Exercise prompt.
At the line containing "destruct (separator_completes batches", start repeating the entries exactly, and continue through the last line.

[Stored data]
(* ===== verification/SessionEntriesProofs.v ===== *)
(** Lemmas about the contract of session journals: what a prepared batch looks like, that
    preparing stored entries changes nothing, and what pages and forks select. *)

From Stdlib Require Import Sorting.Sorted.
From S2P Require Import Prelude JsValue JsonText SessionEntries.

(** * Prepared entries *)

(** An entry of a journal that has the identifiers [ids] and ends at [last]. *)
Record placed (sessionId : string) (ids : gset string) (last : Z) (e : jsv) : Prop := MkPlaced {
  pl_object : exists fs, e = VObj fs;
  pl_safe : json_safe e = true;
  pl_session : prop e "sessionId" = VStr sessionId;
  pl_id : exists id, prop e "id" = VStr id /\ blank (chars id) = false /\ id ∉ ids;
  pl_seq : exists n, prop e "seq" = VNum n /\ (Z.abs n <= 2 ^ 53 - 1)%Z /\ (last < n)%Z;
  pl_parent : prop e "parentId" = VNull \/ exists p, prop e "parentId" = VStr p /\ p ∈ ids;
  pl_timestamp : exists t, prop e "timestamp" = VNum t;
  pl_type : exists t, prop e "type" = VStr t /\ t <> EmptyString;
  pl_version : prop e "version" = VNum 1;
}.

Lemma prop_set fs key v k : prop (VObj (assoc_set fs key v)) k = if bool_decide (k = key) then v else prop (VObj fs) k.
Proof.
  simpl. case_bool_decide as E; [subst k; by rewrite assoc_get_set_eq|]. by rewrite assoc_get_set_ne.
Qed.

Lemma with_field_same (fs : list (string * jsv)) key v : assoc_get fs key = Some v -> assoc_set fs key v = fs.
Proof.
  induction fs as [|[k w] fs IH]; [done|]. simpl. case_bool_decide as E; [by intros [= ->]|]. intros H. by rewrite IH.
Qed.

Lemma json_safe_set fs key v : json_safe (VObj fs) = true -> json_safe v = true -> json_safe (VObj (assoc_set fs key v)) = true.
Proof.
  simpl. intros Hfs Hv. induction fs as [|[k w] fs IH]; simpl in *; [by rewrite Hv|]. apply andb_true_iff in Hfs as [H1 H2].
  case_bool_decide; simpl; [by rewrite Hv, H2|]. by rewrite H1, IH.
Qed.

Lemma prepare_entry_placed sessionId ids last entry e :
  prepare_entry sessionId ids last entry = Ok e ->
  placed sessionId ids last e /\ (exists fs, entry = VObj fs /\ e = with_field entry "version" (VNum 1)).
Proof.
  unfold prepare_entry. destruct (json_safe entry) eqn:Hsafe; [|done]. cbn [negb].
  destruct entry as [| | | | | |fs]; try done.
  destruct (prop (VObj fs) "sessionId") as [| | | |s| |] eqn:Es; try done. cbn [is_string]. case_bool_decide as Hs; [subst s|done]. cbn [negb].
  destruct (prop (VObj fs) "id") as [| | | |id| |] eqn:Ei; try done. destruct (blank (chars id)) eqn:Eb; [done|]. case_bool_decide as Hi; [done|]. cbn [negb andb].
  destruct (prop (VObj fs) "seq") as [| | |n| | |] eqn:En; try done. cbn [is_safe_integer as_num].
  destruct (Z.leb_spec (Z.abs n) (2 ^ 53 - 1)); [|done]. destruct (Z.leb_spec n last); [done|]. cbn [negb orb].
  destruct (match prop (VObj fs) "parentId" with VNull => true | VStr p => bool_decide (p ∈ ids) | _ => false end) eqn:Ep; [|done]. cbn [negb].
  destruct (prop (VObj fs) "timestamp") as [| | |t| | |] eqn:Et; try done. cbn [is_number negb orb].
  destruct (prop (VObj fs) "type") as [| | | |ty| |] eqn:Ety; try done. case_bool_decide as Hty; [done|]. cbn [negb].
  destruct (match prop (VObj fs) "version" with VUndef => true | VNum n => (n =? 1)%Z | _ => false end) eqn:Ev; [|done]. cbn [negb].
  assert (Hv : (match prop (VObj fs) "version" with VUndef | VNull => VNum 1 | v => v end) = VNum 1).
  { destruct (prop (VObj fs) "version") as [| | |m| | |]; try done. simpl in Ev. apply Z.eqb_eq in Ev. by subst m. }
  rewrite Hv. intros [= <-]. split; [|eauto].
  constructor; rewrite ?prop_set; eauto.
  - by apply json_safe_set.
  - destruct (prop (VObj fs) "parentId") as [| | | |p| |] eqn:Epp; try done; [by left|]. right. exists p. split; [done|]. by apply bool_decide_eq_true in Ep.
Qed.

Lemma placed_prepare sessionId ids last e : placed sessionId ids last e -> prepare_entry sessionId ids last e = Ok e.
Proof.
  intros [(fs & ->) Hsafe Hs (id & Hi & Hb & Hids) (n & Hn & Hsn & Hl) Hp (t & Ht) (ty & Hty & Hne) Hv].
  unfold prepare_entry. rewrite Hsafe, Hs, Hi, Hn, Ht, Hty, Hv. cbn [negb is_string is_safe_integer as_num is_number].
  rewrite !bool_decide_eq_true_2, !bool_decide_eq_false_2, Hb by done.
  rewrite (proj2 (Z.leb_le _ _) Hsn), (proj2 (Z.leb_gt _ _) Hl). cbn [negb andb orb].
  assert ((match prop (VObj fs) "parentId" with VNull => true | VStr p => bool_decide (p ∈ ids) | _ => false end) = true) as ->.
  { destruct Hp as [->|(p & -> & Hin)]; [done|]. by apply bool_decide_eq_true. }
  simpl in Hv |- *. destruct (assoc_get fs "version") as [v|] eqn:Ev; [|done]. simpl in Hv. subst v. by rewrite with_field_same.
Qed.

(** * Journals *)

Fixpoint valid_from (sessionId : string) (ids : gset string) (last : Z) (es : list jsv) : Prop :=
  match es with
  | [] => True
  | e :: es => placed sessionId ids last e /\ valid_from sessionId ({[entry_id e]} ∪ ids) (entry_seq e) es
  end.

(** What [prepareEntryBatch] lets a journal become. *)
Definition valid_log (sessionId : string) (es : list jsv) : Prop := valid_from sessionId ∅ 0 es.

(** The entry as it arrived, with its version. *)
Definition versioned (entry e : jsv) : Prop := exists fs, entry = VObj fs /\ e = with_field entry "version" (VNum 1).

Lemma prepare_loop_valid sessionId entries : forall ids last batch,
  prepare_loop sessionId ids last entries = Ok batch -> valid_from sessionId ids last batch /\ Forall2 versioned entries batch.
Proof.
  induction entries as [|entry entries IH]; intros ids last batch; simpl; [intros [= <-]; by split|].
  intros H. inv_bind. simplify_eq. apply prepare_entry_placed in Hv as [Hp Hver]. apply IH in Hv0 as [Hval Hall]. simpl. auto.
Qed.

Lemma valid_prepare_loop sessionId es : forall ids last,
  valid_from sessionId ids last es -> prepare_loop sessionId ids last es = Ok es.
Proof.
  induction es as [|e es IH]; intros ids last; simpl; [done|]. intros [Hp Hval]. by rewrite (placed_prepare _ _ _ _ Hp); simpl; rewrite IH.
Qed.

Lemma ids_of_cons e es : ids_of (e :: es) = {[entry_id e]} ∪ ids_of es.
Proof. done. Qed.

Lemma ids_of_app a b : ids_of (a ++ b) = ids_of a ∪ ids_of b.
Proof. unfold ids_of. rewrite map_app. apply list_to_set_app_L. Qed.

Lemma elem_of_ids id es : id ∈ ids_of es <-> exists e, e ∈ es /\ entry_id e = id.
Proof.
  unfold ids_of. rewrite elem_of_list_to_set, list_elem_of_fmap. split; intros (e & H1 & H2); exists e; auto.
Qed.

Definition last_from (last : Z) (es : list jsv) : Z := match list.last es with Some e => entry_seq e | None => last end.

Lemma last_from_cons x e es : last_from x (e :: es) = last_from (entry_seq e) es.
Proof. unfold last_from. destruct es as [|e' es]; [done|]. by destruct (list.last (e' :: es)) eqn:E; rewrite last_cons, E. Qed.

Lemma valid_from_app sessionId a b : forall ids x,
  valid_from sessionId ids x (a ++ b) <-> valid_from sessionId ids x a /\ valid_from sessionId (ids_of a ∪ ids) (last_from x a) b.
Proof.
  induction a as [|e a IH]; intros ids x.
  - simpl. unfold ids_of. simpl. by rewrite union_empty_l_L, (left_id True and).
  - simpl. rewrite IH, ids_of_cons, last_from_cons.
    replace (ids_of a ∪ ({[entry_id e]} ∪ ids)) with ({[entry_id e]} ∪ ids_of a ∪ ids) by set_solver. naive_solver.
Qed.

Lemma valid_log_app sessionId a b :
  valid_log sessionId (a ++ b) <-> valid_log sessionId a /\ valid_from sessionId (ids_of a) (last_seq a) b.
Proof. unfold valid_log. rewrite valid_from_app, union_empty_r_L. done. Qed.

Lemma prepareEntryBatch_valid sessionId current entries batch :
  valid_log sessionId current -> prepareEntryBatch sessionId current entries = Ok batch ->
  validateStorageId sessionId = true /\ valid_log sessionId (current ++ batch) /\ Forall2 versioned entries batch.
Proof.
  intros Hc. unfold prepareEntryBatch. destruct (validateStorageId sessionId); [|done]. cbn [negb].
  destruct (prepare_loop _ _ _ entries) as [b|e] eqn:E; [|done]. intros [= <-]. apply prepare_loop_valid in E as [Hb Hall].
  split_and!; [done|by apply valid_log_app|done].
Qed.

(** Preparing what is stored, in any pieces, changes nothing. *)
Lemma prepareEntryBatch_stored sessionId current batch :
  validateStorageId sessionId = true -> valid_log sessionId (current ++ batch) -> prepareEntryBatch sessionId current batch = Ok batch.
Proof.
  intros Hid [_ Hb]%valid_log_app. unfold prepareEntryBatch. rewrite Hid. cbn [negb]. by rewrite valid_prepare_loop.
Qed.

Lemma placed_seq sessionId ids x e : placed sessionId ids x e -> (x < entry_seq e)%Z /\ (Z.abs (entry_seq e) <= 2 ^ 53 - 1)%Z.
Proof. intros H. destruct (pl_seq _ _ _ _ H) as (n & Hn & ? & ?). unfold entry_seq. by rewrite Hn. Qed.

Lemma placed_fresh sessionId ids x e : placed sessionId ids x e -> entry_id e ∉ ids.
Proof. intros H. destruct (pl_id _ _ _ _ H) as (id & Hi & _ & ?). unfold entry_id. by rewrite Hi. Qed.

Lemma placed_parent sessionId ids x e : placed sessionId ids x e -> entry_parent e = None \/ exists p, entry_parent e = Some p /\ p ∈ ids.
Proof.
  intros H. unfold entry_parent. destruct (pl_parent _ _ _ _ H) as [->|(p & -> & ?)]; [by left|right; eauto].
Qed.

Definition seq_lt (a b : jsv) : Prop := (entry_seq a < entry_seq b)%Z.
(* ===== verification/SessionBackendsProofs.v ===== *)
(** Lemmas about the session backends: what the files of the JSONL backend hold, also after a
    write that did not finish, and the laws of the port that both backends satisfy. *)

From S2P Require Import Prelude JsValue JsonText JsonTextProofs SessionEntries SessionEntriesProofs JsonLines SessionBackends.

(** * Entries that a file gives back *)

(** What a caller may append: a value JSON expresses exactly, without the property that marks
    the record of a batch. *)
Definition storable (e : jsv) : Prop := plain e /\ prop e "journalBatch" = VUndef.

Lemma plain_set fs key v : plain (VObj fs) -> plain v -> plain (VObj (assoc_set fs key v)).
Proof.
  intros [Hnd Hfs%plain_fields] Hv. split; [by apply assoc_set_nodup|]. apply plain_fields. rewrite Forall_forall in *.
  intros [k w] Hin. apply assoc_set_in in Hin as [[= -> ->]|Hin]; [done|]. exact (Hfs (k, w) Hin).
Qed.

Lemma storable_versioned entry e : storable entry -> versioned entry e -> storable e.
Proof.
  intros [Hp Hj] (fs & -> & ->). cbn [with_field]. split; [by apply plain_set|]. by rewrite prop_set.
Qed.

Lemma storable_moved target fs : storable (VObj fs) -> storable (moved target (VObj fs)).
Proof. intros [Hp Hj]. unfold moved. cbn [with_field]. split; [by apply plain_set|]. by rewrite prop_set. Qed.

(** A batch as it is written. *)
Definition good_batch (b : list jsv) : Prop := b <> [] /\ Forall (fun e => storable e /\ exists fs, e = VObj fs) b.

Lemma plain_prop fs key : plain (VObj fs) -> prop (VObj fs) key = VUndef -> assoc_get fs key = None.
Proof.
  intros [_ Hp%plain_fields]. simpl. destruct (assoc_get fs key) as [v|] eqn:E; [|done]. simpl. intros ->. apply assoc_get_in in E.
  rewrite Forall_forall in Hp. by apply Hp in E.
Qed.

Lemma batch_record_object b : good_batch b -> exists fs, Jsonl.batch_record b = VObj fs.
Proof. intros [Hn Hb]. destruct b as [|e [|e' b]]; [done| |by eexists]. inversion Hb as [|? ? [_ (fs & ->)] _]. by eexists. Qed.

Lemma plain_batch_record b : good_batch b -> plain (Jsonl.batch_record b).
Proof.
  intros [Hn Hb]. destruct b as [|e [|e' b]]; [done| |]; [by inversion Hb as [|? ? [[? _] _] _]|].
  split; [repeat constructor; set_solver|]. split; [done|]. split; [|done]. apply (plain_items (e :: e' :: b)).
  eapply Forall_impl; [exact Hb|]. by intros x [[? _] _].
Qed.

Lemma record_batch_record b : good_batch b -> Jsonl.record_batch (Jsonl.batch_record b) = Ok b.
Proof.
  intros [Hn Hb]. destruct b as [|e [|e' b]]; [done| |done]. inversion Hb as [|? ? [[Hp Hj] (fs & ->)] _]; subst. simpl.
  by rewrite (plain_prop fs "journalBatch" Hp Hj).
Qed.

Lemma good_batch_prepared sessionId entries batch ids last :
  Forall storable entries -> Forall2 versioned entries batch -> valid_from sessionId ids last batch -> batch <> [] -> good_batch batch.
Proof.
  intros Hs Hv _ Hne. split; [done|]. clear Hne. induction Hv as [|entry e entries batch Hver _ IH]; [constructor|].
  inversion Hs; subst. constructor; [|by apply IH]. split; [by eapply storable_versioned|]. destruct Hver as (fs & -> & ->). by eexists.
Qed.

(** * The file of a journal *)

(** What the line after the last newline is: nothing, a torn record, or a whole record. *)
Inductive tail_of : text -> list jsv -> Prop :=
| tail_none : tail_of [] []
| tail_torn t : one_line t -> blank t = false -> JSON_parse t = None -> tail_of t []
| tail_whole b : good_batch b -> tail_of (JSON_text (Jsonl.batch_record b)) b.

(** A content that holds the entries [es]: records of whole batches, and a tail. *)
Definition file_entries (content : text) (es : list jsv) : Prop :=
  exists batches tail extra, content = lines_of (map Jsonl.batch_record batches) ++ tail /\ Forall good_batch batches /\
    tail_of tail extra /\ es = List.concat batches ++ extra.

(** A content that holds the journal [es] of a session. *)
Definition journal_file (sessionId : string) (content : text) (es : list jsv) : Prop := file_entries content es /\ valid_log sessionId es.

Lemma tail_one_line t b : tail_of t b -> one_line t.
Proof. destruct 1; [constructor|done|]. by apply text_one_line, plain_batch_record. Qed.

Lemma tail_read t b : tail_of t b -> tail_records t = match b with [] => [] | _ => [Jsonl.batch_record b] end.
Proof.
  unfold tail_records. destruct 1 as [|t _ _ ->|b Hb]; [done|done|]. rewrite parse_stringify, text_not_blank by (by apply plain_batch_record).
  by destruct b; destruct Hb.
Qed.

Lemma read_batches sessionId batches : validateStorageId sessionId = true -> Forall good_batch batches -> forall es,
  valid_log sessionId (es ++ List.concat batches) ->
  fold_res (Jsonl.read_record sessionId) es (map Jsonl.batch_record batches) = Ok (es ++ List.concat batches).
Proof.
  intros Hid. induction 1 as [|b batches Hb _ IH]; intros es Hval; simpl; [by rewrite app_nil_r|].
  simpl in Hval. rewrite app_assoc in Hval. unfold Jsonl.read_record at 1. rewrite record_batch_record by done. simpl.
  rewrite prepareEntryBatch_stored; [|done|by apply valid_log_app in Hval as [? _]]. simpl. rewrite IH by done. by rewrite app_assoc.
Qed.

Lemma journal_file_read sessionId content es :
  validateStorageId sessionId = true -> journal_file sessionId content es -> Jsonl.read_content sessionId (Some content) = Ok es.
Proof.
  intros Hid [(batches & tail & extra & -> & Hb & Ht & ->) Hval]. simpl. rewrite parseJsonl_records.
  - simpl. rewrite (tail_read _ _ Ht), fold_res_app. rewrite read_batches; [|done|done|by apply valid_log_app in Hval as [? _]].
    destruct Ht as [| |b Hgb]; simpl; [by rewrite app_nil_r|by rewrite app_nil_r|]. destruct b as [|e b]; [by destruct Hgb|].
    pose proof (read_batches sessionId [e :: b] Hid ltac:(by constructor) (List.concat batches)) as H. simpl List.concat in H.
    rewrite app_nil_r in H. simpl in H |- *. by apply H.
  - apply Forall_map. eapply Forall_impl; [exact Hb|]. apply plain_batch_record.
  - by eapply tail_one_line.
Qed.

Lemma journal_file_valid sessionId content es : journal_file sessionId content es -> valid_log sessionId es.
Proof. by intros [_ ?]. Qed.

Lemma journal_file_empty sessionId : journal_file sessionId [] [].
Proof. split; [|done]. exists [], [], []. split_and!; try done. constructor. Qed.

(** A journal with every batch that was acknowledged, in order, and any of the others. *)
Inductive admitted : list (bool * list jsv) -> list jsv -> Prop :=
| adm_none : admitted [] []
| adm_kept h es ok batch : admitted h es -> admitted (h ++ [(ok, batch)]) (es ++ batch)
| adm_lost h es batch : admitted h es -> admitted (h ++ [(false, batch)]) es.

(** * Appending to the file of a journal *)

Lemma lines_of_snoc batches b :
  lines_of (map Jsonl.batch_record (batches ++ [b])) = lines_of (map Jsonl.batch_record batches) ++ JSON_text (Jsonl.batch_record b) ++ [newline].
Proof. rewrite map_app, lines_of_app. unfold lines_of at 2. simpl. by rewrite app_nil_r. Qed.

(** A write that stopped anywhere leaves the batch out, until all of its record is there. *)
Lemma written_prefix batches b n :
  Forall good_batch batches -> good_batch b ->
  file_entries (lines_of (map Jsonl.batch_record batches) ++ take n (JSON_text (Jsonl.batch_record b) ++ [newline]))
    (if (n <? length (JSON_text (Jsonl.batch_record b)))%nat then List.concat batches else List.concat batches ++ b).
Proof.
  intros Hbs Hb. set (t := JSON_text (Jsonl.batch_record b)). destruct (Nat.ltb_spec n (length t)) as [Hlt|Hge].
  - rewrite take_app_le by lia. exists batches, (take n t), []. rewrite app_nil_r. split_and!; try done.
    destruct (decide (take n t = [])) as [->|Hne]; [constructor|]. destruct (batch_record_object b Hb) as (fs & Hfs). apply tail_torn.
    + apply (one_line_prefix _ (drop n t)). rewrite take_drop. by apply text_one_line, plain_batch_record.
    + unfold t in *. rewrite Hfs in *. destruct n; [done|]. unfold JSON_text. cbn [stringify]. by rewrite !chars_app.
    + apply (torn_object fs _ (drop n t)).
      * rewrite <- Hfs. by apply plain_batch_record.
      * rewrite take_drop. unfold t. by rewrite Hfs.
      * intros E%(f_equal length). rewrite length_drop in E. simpl in E. lia.
  - destruct (decide (n = length t)) as [->|].
    + rewrite take_app_length. exists batches, t, b. split_and!; try done. by apply tail_whole.
    + rewrite take_ge by (rewrite length_app; simpl; lia). exists (batches ++ [b]), [], []. rewrite lines_of_snoc, !app_nil_r.
      split_and!; try done; [by apply Forall_app_2, Forall_singleton|constructor|].
      rewrite concat_app. simpl. by rewrite app_nil_r.
Qed.

(** A separator completes the last record of a file, or the file is refused. *)
Lemma separator_completes batches t extra : Forall good_batch batches -> tail_of t extra ->
  let content := lines_of (map Jsonl.batch_record batches) ++ t in
  separator content = Err RejectedTail \/
  exists sep bs, separator content = Ok sep /\ length sep <= 1 /\ List.concat batches ++ extra = List.concat bs /\
    Forall good_batch bs /\ content ++ sep = lines_of (map Jsonl.batch_record bs).
Proof.
  intros Hbs Ht content. unfold content. rewrite separator_records by (by eapply tail_one_line). destruct Ht as [|t Hl Hne Hp|b Hgb].
  - right. rewrite bool_decide_eq_true_2 by done. exists [], batches. rewrite !app_nil_r. split_and!; auto with arith.
  - left. rewrite bool_decide_eq_false_2, Hp; [done|]. by intros ->.
  - right. rewrite bool_decide_eq_false_2, parse_stringify; [|by apply plain_batch_record|by destruct (text_head (Jsonl.batch_record b)) as (c & u & -> & _)].
    exists [newline], (batches ++ [b]). rewrite lines_of_snoc, <- app_assoc, concat_app. simpl. rewrite app_nil_r.
    split_and!; auto. by apply Forall_app_2, Forall_singleton.
Qed.

(** What any number of bytes of a separator and a record leave. *)
Lemma written_after content sep bs batch n :
  length sep <= 1 -> Forall good_batch bs -> content ++ sep = lines_of (map Jsonl.batch_record bs) ->
  good_batch batch -> file_entries content (List.concat bs) ->
  let text := JSON_text (Jsonl.batch_record batch) in
  let left := content ++ take n (sep ++ text ++ [newline]) in
  (n < length (sep ++ text) /\ file_entries left (List.concat bs)) \/
  (length (sep ++ text) <= n /\ file_entries left (List.concat bs ++ batch)).
Proof.
  intros Hlen Hbs Hl Hb Hold text left. unfold left. destruct (decide (n < length sep)) as [Hn|Hn].
  - left. rewrite length_app. split; [lia|]. assert (n = 0) as -> by lia. by rewrite app_nil_r.
  - rewrite take_app_ge, app_assoc, Hl by lia. pose proof (written_prefix bs batch (n - length sep) Hbs Hb) as H.
    rewrite length_app. fold text in H. destruct (Nat.ltb_spec (n - length sep) (length text)); [left|right]; split; (done || lia).
Qed.

(** What [appendJsonl] leaves of the file of a journal. *)
Lemma append_journal io files path sessionId es batch fs r :
  journal_file sessionId (default [] (files !! path)) es -> good_batch batch -> valid_log sessionId (es ++ batch) ->
  appendJsonl io files path (JSON_text (Jsonl.batch_record batch) ++ [newline]) = (fs, r) ->
  (forall other, other <> path -> fs !! other = files !! other) /\
  (r = Ok tt /\ journal_file sessionId (default [] (fs !! path)) (es ++ batch) \/
   is_ok r = false /\ (io <> None \/ is_ok (separator (default [] (files !! path))) = false) /\
     (journal_file sessionId (default [] (fs !! path)) es \/ journal_file sessionId (default [] (fs !! path)) (es ++ batch))).
Proof.
  intros [Hold Hval] Hb Hnew. pose proof Hold as (batches & tail & extra & Hc & Hbs & Ht & He). unfold appendJsonl. cbn zeta.
  destruct (separator_completes batches tail extra Hbs Ht) as [E|(sep & bs & E & Hlen & Heq & Hbs' & Hl)]; rewrite <- Hc in *; rewrite E.
  { intros [= <- <-]. split; [done|]. right. split_and!; [done|by right|by left]. }
  rewrite Heq in He. subst es.
  destruct io as [n|]; intros [= <- <-]; split; try (intros other Ho; by rewrite lookup_insert_ne); rewrite lookup_insert_eq; simpl.
  - right. split_and!; [done|by left|]. destruct (written_after _ sep bs batch n Hlen Hbs' Hl Hb Hold) as [[_ H]|[_ H]]; [left|right]; by split.
  - left. split; [done|]. split; [|done]. set (text := JSON_text (Jsonl.batch_record batch) ++ [newline]).
    destruct (written_after _ sep bs batch (length (sep ++ text)) Hlen Hbs' Hl Hb Hold) as [[H _]|[_ H]].
    + unfold text in H. rewrite !length_app in H. simpl in H. lia.
    + unfold text in H. by rewrite take_ge in H.
Qed.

Response.
  destruct (separator_completes batches tail extra Hbs Ht) as [E|(sep & bs & E & Hlen & Heq & Hbs' & Hl)]; rewrite <- Hc in *; rewrite E.
  { intros [= <- <-]. split; [done|]. right. split_and!; [done|by right|by left]. }
  rewrite Heq in He. subst es.
  destruct io as [n|]; intros [= <- <-]; split; try (intros other Ho; by rewrite lookup_insert_ne); rewrite lookup_insert_eq; simpl.
  - right. split_and!; [done|by left|]. destruct (written_after _ sep bs batch n Hlen Hbs' Hl Hb Hold) as [[_ H]|[_ H]]; [left|right]; by split.
  - left. split; [done|]. split; [|done]. set (text := JSON_text (Jsonl.batch_record batch) ++ [newline]).
    destruct (written_after _ sep bs batch (length (sep ++ text)) Hlen Hbs' Hl Hb Hold) as [[H _]|[_ H]].
    + unfold text in H. rewrite !length_app in H. simpl in H. lia.
    + unfold text in H. by rewrite take_ge in H.
Qed.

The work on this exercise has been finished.